町工場地帯に廃工場再利用で「焼き肉店」 コストダウン&競合少なく「逆転の発想」に活路

愛知県あま市甚目寺町の町工場が立ち並ぶ一角に、ぽつんとたたずむ焼き肉店があります。人通りが決して多いとは言えない場所に、なぜ店を構えているのか。その裏には「逆転の発想」の経営戦略がありました。
廃業した工場や倉庫を再利用した焼肉店

ロースターで焼かれるサシが入ったA5ランクのロースに、鮮度抜群の生タン塩。あま市にある焼肉店「フジサン」です。食肉卸や飲食店などを手掛けるスリーウェイズが、運営しているとあって、肉の質にこだわっています。
ただ、店内には席ごとの排煙ダクトがありません。あるのは、壁に取り付けられた換気扇4台です。

フジサンは現在、県内に3店舗と滋賀県に1店舗に合わせて4店舗。いずれも廃業した工場や倉庫を再利用しているんです。
焼肉フジサン 入交祐三店主:
「周りが工場ばかりの場所なので、とにかく家賃が安いです。場所はあんまりこだわりはなくて、借り手が少ない元工場とか倉庫であることが決め手です」
家賃は8万円、「逆転の発想」で郊外に出店

甚目寺工場店の家賃は月8万円。都心部に比べると5分の1程度です。ただ、周りにあるのは町工場ばかり。人通りは決して多いとはいえません。飲食店は通常、繁華街をはじめ、人通りの多い場所に出店することが基本です。
焼肉フジサン 入交店主:
「逆転の発想ですよね。(都心部だと)競合が多かったりとか、家賃が高かったりとか。家賃が高いと、利益を出すことが大変。競合がいないので、焼肉だけじゃなくて飲食店が少ないので、この辺に住んでいる人はここに来てくれることが多いです。
卸もやっているので、肉の質には自信があります。一度来てもらえたらリピートしてもらえる自信はありますね」

人気店にするための価格設定にもこだわっています。
焼肉フジサン 入交店主:
「例えばタンは一般的なお店だと、上タンとして使う部分を並のタン塩として使っています。ほかのお店だと2000円弱ぐらいはする。うちは1人前1180円で提供しています」
この価格を実現するための工夫がありました。ビンや缶、ペットボトルといったドリンクはグラスに移さず、そのまま提供。スタッフがドリンクを作る手間をなくして、人件費を削減しています。

席ごとの排煙ダクトがないのも理由がありました。
焼肉フジサン 入交店主:
「1テーブルにつき50万円や60万円するんですよ。初期投資をできるだけお金がかからないようにしているので、良いお肉を少しでも安く提供できます」
約20席が満席になる人気店に!

いまや近隣住民だけでなく県外から来る客も。平日でも店内の約20席が満席になる人気店です。地元の人も「歩いて行ける範囲ではなかなかない。飲んで歩いて帰れます」「工場だった建物が空いているよりは、いいことじゃないですか」「防犯上もね、何もないよりは」と評価します。

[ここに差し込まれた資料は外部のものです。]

(** * certbot-regru: the Reg.ru DNS authenticator of Certbot

    A shallow embedding of [certbot_regru_freebsd/dns.py] and the
    properties of its credential validator, record manager and transport.

    Conventions of the embedding.
    - A Python [str] is a [string]; the character numbered [n] stands for
      the code point U+00[n], so the strings range over U+0000..U+00FF.
    - A Python [dict] with [str] keys is an association list in insertion
      order, without duplicate keys: [json.dumps] depends on the order.
    - The only object whose identity matters is the [input_data] dict
      that [_create_params] receives from its caller: it lives in a heap
      of dicts and is passed by reference. All other values are immutable
      and passed by value.
    - Exceptions, the log and the POSTs sent are threaded through a state
      and error monad [M]. What an exception leaves behind in the state
      (a log line, a mutated dict) stays there, as in Python. *)

From Stdlib Require Import ZArith Ascii String List Lia.
From Stdlib Require Import Decimal DecimalFacts DecimalPos DecimalString.
From stdpp Require Import base option list strings gmap.

Local Open Scope string_scope.
Local Open Scope list_scope.

(** String concatenation computes on a literal, as in Stdlib. *)
#[local] Arguments String.append !s1 s2 : simpl nomatch.

(** ** Python values *)

Module Py.

(** The values that the program builds and that a JSON body decodes to.
    Python's [float] is left out: the program never builds one and never
    looks inside a number. *)
#[local] Unset Elimination Schemes.
Inductive pyval : Type :=
  | PNone
  | PBool (b : bool)
  | PInt (z : Z)
  | PStr (s : string)
  | PList (l : list pyval)
  | PDict (d : list (string * pyval)).
#[local] Set Elimination Schemes.

Abbreviation pydict := (list (string * pyval)).

(** Induction on values, through the lists and the dicts. *)
Section pyval_induction.
Variable P : pyval -> Prop.
Hypothesis HNone : P PNone.
Hypothesis HBool : forall b, P (PBool b).
Hypothesis HInt : forall z, P (PInt z).
Hypothesis HStr : forall s, P (PStr s).
Hypothesis HList : forall l, Forall P l -> P (PList l).
Hypothesis HDict : forall d, Forall (fun kv => P (snd kv)) d -> P (PDict d).

Fixpoint pyval_ind (v : pyval) : P v :=
  match v with
  | PNone => HNone
  | PBool b => HBool b
  | PInt z => HInt z
  | PStr s => HStr s
  | PList l =>
      HList l
        ((fix go (l : list pyval) : Forall P l :=
            match l with
            | [] => List.Forall_nil P
            | x :: xs => List.Forall_cons P x xs (pyval_ind x) (go xs)
            end) l)
  | PDict d =>
      HDict d
        ((fix go (d : list (string * pyval))
            : Forall (fun kv => P (snd kv)) d :=
            match d with
            | [] => List.Forall_nil _
            | kv :: xs =>
                List.Forall_cons (fun kv => P (snd kv)) kv xs
                  (pyval_ind (snd kv)) (go xs)
            end) d)
  end.
End pyval_induction.

(** [None] or a [str], as [credentials.conf] returns it. *)
Definition of_option (o : option string) : pyval :=
  match o with
  | Some s => PStr s
  | None => PNone
  end.

(** Truth value of [None] or a [str]: [None] and [''] are false. *)
Definition truthy (o : option string) : bool :=
  match o with
  | Some (String _ _) => true
  | _ => false
  end.

(** *** dict *)

(** [d.get(k)]. *)
Fixpoint dict_get (k : string) (d : pydict) : option pyval :=
  match d with
  | [] => None
  | (k', v) :: d' => if String.eqb k' k then Some v else dict_get k d'
  end.

(** [d[k] = v]: an existing key keeps its place, a new key goes last. *)
Fixpoint dict_set (k : string) (v : pyval) (d : pydict) : pydict :=
  match d with
  | [] => [(k, v)]
  | (k', v') :: d' =>
      if String.eqb k' k then (k', v) :: d' else (k', v') :: dict_set k v d'
  end.

(** [d.update(other)]. *)
Definition dict_update (d other : pydict) : pydict :=
  fold_left (fun acc kv => dict_set kv.1 kv.2 acc) other d.

(** [d.copy()]: a new dict with the same items. *)
Definition dict_copy (d : pydict) : pydict := d.

(** [list(d)]: the keys, in order. *)
Definition dict_keys (d : pydict) : list string := map fst d.

(** *** str *)

(** [s.split(sep)] for a separator of one character. *)
Fixpoint str_split (sep : ascii) (s : string) : list string :=
  match s with
  | EmptyString => [EmptyString]
  | String c s' =>
      if Ascii.eqb c sep then EmptyString :: str_split sep s'
      else match str_split sep s' with
           | [] => [String c EmptyString]
           | w :: ws => String c w :: ws
           end
  end.

(** [sep.join(l)]. *)
Definition str_join (sep : string) (l : list string) : string :=
  String.concat sep l.

(** [l[start:stop]] with Python's treatment of absent, negative and
    out-of-range bounds. *)
Definition slice_bound (n : Z) (dflt : Z) (b : option Z) : Z :=
  match b with
  | None => dflt
  | Some i => let j := if (i <? 0)%Z then (i + n)%Z else i in
              Z.max 0 (Z.min n j)
  end.

Definition py_slice {A} (start stop : option Z) (l : list A) : list A :=
  let n := Z.of_nat (length l) in
  let i := slice_bound n 0 start in
  let j := slice_bound n n stop in
  take (Z.to_nat (j - i)) (drop (Z.to_nat i) l).

(** [prefix] is a prefix of [s]. *)
Fixpoint str_startswith (pre s : string) : bool :=
  match pre, s with
  | EmptyString, _ => true
  | String a pre', String b s' => Ascii.eqb a b && str_startswith pre' s'
  | String _ _, EmptyString => false
  end.

(** [sub in s] for two strings. *)
Fixpoint str_contains (sub s : string) : bool :=
  str_startswith sub s ||
  match s with
  | EmptyString => false
  | String _ s' => str_contains sub s'
  end.

(** [str(z)] for an [int]. *)
Definition str_of_int (z : Z) : string :=
  match z with
  | Z0 => "0"
  | Zpos p => NilEmpty.string_of_uint (Pos.to_uint p)
  | Zneg p => String "-" (NilEmpty.string_of_uint (Pos.to_uint p))
  end.

Definition dquote : ascii := "034"%char.
Definition backslash : ascii := "092"%char.

Definition hex_digit (n : N) : ascii :=
  match n with
  | 0%N => "0" | 1%N => "1" | 2%N => "2" | 3%N => "3" | 4%N => "4"
  | 5%N => "5" | 6%N => "6" | 7%N => "7" | 8%N => "8" | 9%N => "9"
  | 10%N => "a" | 11%N => "b" | 12%N => "c" | 13%N => "d" | 14%N => "e"
  | _ => "f"
  end%char.

(** [repr] of a [str]: between single quotes, or double quotes when it
    holds a single quote and no double one; the quote, the backslash and
    the unprintable characters escaped. *)
Definition repr_char (q c : ascii) : string :=
  let n := N_of_ascii c in
  if Ascii.eqb c q || Ascii.eqb c backslash then String backslash (String c "")
  else if (n =? 9)%N then String backslash "t"
  else if (n =? 10)%N then String backslash "n"
  else if (n =? 13)%N then String backslash "r"
  else if ((n <? 32) || (n =? 127) || ((128 <=? n) && (n <=? 160)) || (n =? 173))%N
  then String backslash
         (String "x" (String (hex_digit (n / 16)) (String (hex_digit (n mod 16)) "")))
  else String c "".

Fixpoint repr_body (q : ascii) (s : string) : string :=
  match s with
  | EmptyString => EmptyString
  | String c s' => repr_char q c +:+ repr_body q s'
  end.

Definition repr_str (s : string) : string :=
  let q := if str_contains "'" s && negb (str_contains (String dquote "") s)
           then dquote else "'"%char in
  String q (repr_body q s +:+ String q "").

(** [repr(v)]. *)
Fixpoint py_repr (v : pyval) : string :=
  match v with
  | PNone => "None"
  | PBool true => "True"
  | PBool false => "False"
  | PInt z => str_of_int z
  | PStr s => repr_str s
  | PList l => "[" +:+ String.concat ", " (map py_repr l) +:+ "]"
  | PDict d =>
      "{" +:+ String.concat ", "
                (map (fun kv => repr_str (fst kv) +:+ ": " +:+ py_repr (snd kv)) d)
          +:+ "}"
  end.

(** [str(v)]. *)
Definition py_str (v : pyval) : string :=
  match v with
  | PStr s => s
  | _ => py_repr v
  end.

(** *** Exceptions *)

(** The body of an HTTP response as [requests] exposes it: [json_body] is
    what [Response.json()] decodes, [None] when the body is not JSON. *)
Record Response : Type := mkResponse {
  status_code : Z;
  text : string;
  json_body : option pyval;
}.

(** The exceptions that the program raises or lets through. [response] of
    a [RequestException] is [e.response]: [None] when no HTTP response
    was received (connection error, timeout, undecodable body). The
    built-in exceptions are kept without their messages. *)
Inductive exn : Type :=
  | PluginError (msg : string)
  | RequestException (response : option Response)
  | IndexError
  | KeyError (key : string)
  | TypeError
  | ValueError
  | AttributeError.

Inductive result (A : Type) : Type :=
  | Return (a : A)
  | Raise (e : exn).
Arguments Return {A} a.
Arguments Raise {A} e.

(** *** The state of a run *)

Inductive level : Type := DEBUG | WARNING | ERROR.

(** A log record keeps the message and its arguments apart, as
    [logging] does. *)
Record LogRecord : Type := mkLog {
  log_level : level;
  log_msg : string;
  log_args : list pyval;
}.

元工場などの使われなくなった建物は、近年、放火の標的にされたり、犯罪グループに利用されたりするケースも少なくありません。
焼肉フジサン 入交店主:
「この辺が明るくなればな、と。元工場は放火が多いみたいなので、少しでも役立てたいです」

不動産の持ち主にとっては、使わなくなった工場や倉庫で家賃収入を得られるとあって、出店してほしいと問い合わせが増えているといいます。